Your business plan will take some time, up to 80-100 hours of work.  In addition to using a marketing consultant, we highly recommend using other professional resources including an accountant, a lawyer, an insurance agent and banker - are all key resources in developing your business plan.   

What are investors looking for? Investors will look at four major factors:    

1.  Products and services  -  Describe your products, including what makes them unique, how customers react to them, and how you plan to or currently do deal with customer service. Explain how your products have evolved over time. Include tests and case studies. Detail and demonstrate the benefits customers receive.   

2. Your management team - Be ready to include details on the expertise, experience, and special relevant skills of you, your partners, your Board of Directors and your Management team. You want to convey experience in management, marketing, finance and operations. If you're weak in any areas, consider adding expert blood to your Board of Directors.   

3. Current and projected financial statements -Determine your cash needs. Project your expenses and review your sales and profit objectives. Your reports should compare actual income and expenses to your budgeted income and expenses on a monthly basis.  

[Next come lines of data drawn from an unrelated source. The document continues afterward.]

(** A struct arrives field by field. *)
Lemma copied_cons f fields r r0 r1 :
  f_got f r r0 = r1 → (f_omit f r = true → r0 = r1) → copied (f :: fields) r r0 = copied fields r r1.
Proof. intros Hg Ho. simpl. destruct (f_omit f r); [by rewrite Ho|by rewrite Hg]. Qed.
End round_trip.

Lemma received_slice {A} (c : Codec A) l (f : A → A) :
  (∀ a, received c a = f a) → received (slice c) l = map f l.
Proof. intros Hf. simpl. by apply map_ext. Qed.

Prepare a preliminary balance sheet, listing your assets and liabilities. Include projections on your profit and loss statement, and your cash flow statement   Your financial projections should be well considered, and well presented. Illustrate monthly figures for the next two years and annual projections for years three through five.   Talk about the next stage of your business, and what you plan to do to succeed.   

4. Marketing Plan - This is a plan within a plan - it will take time, but it is a critical element in your business plan. The marketing plan provides an analysis of the market, including product features and benefits, prospect profiles, and outside factors that affect sales.   List strengths and weaknesses of your products or services. 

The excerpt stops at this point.